Not too long ago Troll Lord Games produced Amazing Adventures, a SIEGE Engine powered take on pulp adventure. It was basically Castles & Crusades, but the castles were haunted nazi-filled places in the 30's and the crusades involved Indiana Jones and Sam Spade wannabes. It was a neat concept, and well executed, hampered only by the fact that it relied too much on the OGL, meaning many spells and foes in the game felt a bit "been there, done that" and not so much genere appropriate as system appropriate. Despite this, it was a good take on the genre, albeit short on support material until a later Kickstarter expanded the game's scope of material greatly.

After that, apparently there was a push to do a 5E powered edition of Amazing Adventures. One thing that this new edition did, aside from reboot the game into 5E mechanics, was to present it more as a multigenre "modern day" ruleset with goals of providing a baseline set in the 30's and 40's, but with plenty of content for pulpy scifi, historical or other possible takes. The first SF sourcebook for the new AA5E in fact is Solar Burn, which for those who remember how great it was is actually the StarSiege universe repackaged for the new era. So if you grab AA5E plus Solar Burn you have all the rules you need to run some SF games in 5E.

Anyway, this is less of a review and more of a discussion on what I've snagged so far and what I think of it, noting that I have not yet played the system though the temptation is strong; a key limiting factor is that since all my groups are now online with Roll20 or Astral Tabletop, I am pretty much limited to systems that have some level of support in those VTT environments, and Roll20 as of yet does not have AA 5E support in the form of a character sheet. I alas do not have time to figure out how to make one, so if I do run the game it may be using Astral, which is a tiny bit more forgiving in its process for games with limited online resources.

The mechanical elements of Amazing Adventures 5E is pretty straight forward: it's 5E mechanics, but with the thematic elements of pulp-styled adventures. This means you have base classes like gadgeteer (The Rocketeer), gumshoe (Sam Spade), raider (Indiana Jones), mentalist (Svengali or The Shadow), hallowed (covering types from Lankester Marin to Shadow Man), pugilist (Rocky Balboa) on down...you get the idea. A lot of cinematic and pulp themes abound in the class options available. It's a good range.

You might wonder how Solar Burn handles these classically themed classes. The short version is: each class is designed thematically to work for a range of environments, and you simply identify the class by a more appropriate name (gadgeteer becomes technician, gumshoe becomes investigator, raider becomes scholar/explorer, etc.) Solar Burn also omits magical classes entirely, aiming for a pure SF setting.

The rest of the AA5E rulebook is about as you'd expect: it gives you the 5E rules customized for its specific take on modern pulp adventure, with plenty of extra detail mixed in. For example you can find enough content in the core book to run games in the present day or future without getting Solar Burn; the core rules even cover things like computers and hacking, decidedly not typical of the 30's and 40's era pulp adventuring. The Solar Burn expansion provides lots of rules and topical content specifically for SF as a genre and its default setting, but is not entirely necessary to use AA5E for your own purposes...it's just really handy to have.

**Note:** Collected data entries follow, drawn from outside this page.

(** vgacore.h, [struct VgaCore], with the static variables of [VgaCoreUpdate] at its end.  The video
    memory is a map, 0 where nothing was stored ([calloc]); its size is [memsize]. *)
Module VgaCore.
Record t := mk {
  misc_output : MISC_OUTPUT.t;
  CRTC : CRTC.t;
  attribute_ctrl : ATTRIBUTE_CTRL.t;
  pel : PEL.t;
  graphics_ctrl : GRAPHICS_CTRL.t;
  sequencer : SEQUENCER.t;
  vga_enabled : Z;
  vga_mem_updated : Z;
  line_offset : Z;
  line_compare : Z;
  vertical_display_end : Z;
  blink_counter : Z;
  vga_tile_updated : option (list Z);
  memory : gmap Z Z;
  memsize : Z;
  text_snapshot : gmap Z Z;
  tile : list Z;
  charmap_address : Z;
  x_dotclockdiv2 : Z;
  y_doublescan : Z;
  vclk : list Z;
  htotal_usec : Z;
  hbstart_usec : Z;
  hbend_usec : Z;
  vtotal_usec : Z;
  vblank_usec : Z;
  vrstart_usec : Z;
  vrend_usec : Z;
  plane_shift : Z;
  dac_shift : Z;
  ext_offset : Z;
  ext_y_dblsize : Z;
  last_xres : Z;
  last_yres : Z;
  last_bpp : Z;
  last_fw : Z;
  last_fh : Z;
  max_xres : Z;
  max_yres : Z;
  num_x_tiles : Z;
  num_y_tiles : Z;
  vga_override : Z;
  cs_counter : Z;
  cs_visible : Z
}.
#[export] Instance eta_t : Eta t := fun r => mk r.(misc_output) r.(CRTC) r.(attribute_ctrl)
  r.(pel) r.(graphics_ctrl) r.(sequencer) r.(vga_enabled) r.(vga_mem_updated) r.(line_offset)
  r.(line_compare) r.(vertical_display_end) r.(blink_counter) r.(vga_tile_updated) r.(memory)
  r.(memsize) r.(text_snapshot) r.(tile) r.(charmap_address) r.(x_dotclockdiv2)
  r.(y_doublescan) r.(vclk) r.(htotal_usec) r.(hbstart_usec) r.(hbend_usec) r.(vtotal_usec)
  r.(vblank_usec) r.(vrstart_usec) r.(vrend_usec) r.(plane_shift) r.(dac_shift) r.(ext_offset)
  r.(ext_y_dblsize) r.(last_xres) r.(last_yres) r.(last_bpp) r.(last_fw) r.(last_fh)
  r.(max_xres) r.(max_yres) r.(num_x_tiles) r.(num_y_tiles) r.(vga_override) r.(cs_counter)
  r.(cs_visible).
Definition zero : t := mk MISC_OUTPUT.zero CRTC.zero ATTRIBUTE_CTRL.zero PEL.zero
  GRAPHICS_CTRL.zero SEQUENCER.zero 0 0 0 0 0 0 None ∅ 0 ∅ (replicate 1536 0) 0 0 0
  (replicate 4 0) 0 0 0 0 0 0 0 0 0 0 0 0 0 0 0 0 0 0 0 0 0 0 0.
End VgaCore.
Export (hints) VgaCore.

The AA5E book does include a medley of monsters, which seem to be the whole, more or less, of the older monster book for original AA. These include obvious pulp entries, reskinned OGL transplants and a range of genre-appropriate types including some Lovecraftian takes. It perhaps would benefit from more strangeness specifically from it's genre sources....it hits some obvious ones like mummies, deep ones and zombies but could really benefit from some strangeness like a generic version of Pennywise, the Thing from Another World, The Fly, or the Beast from 20,000 Fathoms. Heck, any of these would be better included than Planetar and Solar Devas which feel extremely D&D and not at all modern/future pulp adventure.

The book includes a ton of genre specific and optional rules, from sanity to detailed firearms information. Adding in fantasy elements from standard D&D is included, and a fairly detailed section on how to run adventures is included. The book tops off with a sample adventure.

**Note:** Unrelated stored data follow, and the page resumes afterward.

Lemma word_run bm n : bitmap_ok bm -> bm <> RTL_BITMAP.zero -> 0 <= n ->
  word n bm = if n <? BITMAP_BITS then Ok (nth0 (default [] bm.(RTL_BITMAP.Buffer)) (n >>. 5)) bm
              else Fault OutOfBounds.
Proof.
  intros [->|(l & -> & Hlen & Hl)] Hz Hn; [done|].
  unfold word. mred. cbn. destruct (bit_split n Hn) as [Hs Hb]. unfold nth0.
  destruct (Z.ltb_spec n BITMAP_BITS); unfold BITMAP_BITS in *.
  - destruct (nthZ_is_Some l (n >>. 5)) as [w Hw]; [lia|]. by rewrite Hw.
  - destruct (nthZ l (n >>. 5)) eqn:E; [|done]. apply nthZ_Some in E. lia.
Qed.

Lemma RtlTestBit_run bm n : bitmap_ok bm -> bm <> RTL_BITMAP.zero -> 0 <= n < BITMAP_BITS ->
  RtlTestBit n bm = Ok (mapped bm n) bm.
Proof.
  intros Hok Hz Hn. unfold RtlTestBit, mbind, M_bind. rewrite word_run by (done || lia).
  rewrite (proj2 (Z.ltb_lt _ _)) by lia. unfold mapped.
  destruct Hok as [->|(l & -> & _)]; [done|]. done.
Qed.

Lemma RtlStore_run bm n g h : bitmap_ok bm -> bm <> RTL_BITMAP.zero -> 0 <= n < BITMAP_BITS ->
  (forall w, is_u32 w -> is_u32 (g w)) ->
  (forall w i, is_u32 w -> 0 <= i -> Z.testbit (g w) i = h (Z.testbit w i) (i =? (n &. 31))) ->
  (forall b, h b false = b) ->
  exists bm', (w ← word n; store n (g w)) bm = Ok tt bm' /\ bitmap_ok bm' /\ bm' <> RTL_BITMAP.zero /\
    forall k, 0 <= k -> mapped bm' k = h (mapped bm k) (k =? n).
Proof.
  intros Hok Hz Hn Hg Hh Hb. rewrite (run_bind (word n) _ _ _ _ ltac:(rewrite word_run by (done || lia);
    by rewrite (proj2 (Z.ltb_lt n _)) by lia)).
  destruct Hok as [->|(l & -> & Hlen & Hl)]; [done|].
  eexists. split; [reflexivity|]. destruct (bit_split n ltac:(lia)) as [Hs Hbn].
  assert (is_u32 (nth0 l (n >>. 5))) by by apply Forall_nth0.
  split; [right; eexists; split; [reflexivity|]; split|split; [done|]].
  - by rewrite length_updZ.
  - apply Forall_updZ; [done|]. by apply Hg.
  - intros k Hk. destruct (bit_split k Hk) as [Hsk Hbk]. unfold mapped. cbn.
    unfold BITMAP_BITS in *. unfold nth0 at 1.
    destruct (Z.eqb_spec (n >>. 5) (k >>. 5)) as [E|E].
    + rewrite <- E, nthZ_updZ_eq by lia. cbn. rewrite Hh by (done || lia). f_equal.
      destruct (Z.eqb_spec (k &. 31) (n &. 31)), (Z.eqb_spec k n); try done; lia.
    + rewrite nthZ_updZ_ne by done. fold (nth0 l (k >>. 5)).
      destruct (Z.eqb_spec k n) as [->|]; [done|]. by rewrite Hb.
Qed.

Solar Burn is an add-on book, and covers additional SF genre details in about 50 additional pages, which talk about starships and methods of FTL travel as well as providing alien species for players to choose from and more genre specific rules and equipment. It's a nice complimentary tome to the core rulebook, though I feel like I would have liked anther 50-100 pages of extra material for good measure. This is more just because I like what Solar Burn has to offer, and while it plus the core book really do give you everything you need to play, I'd love a more elaborate look at the universe and its denizens. 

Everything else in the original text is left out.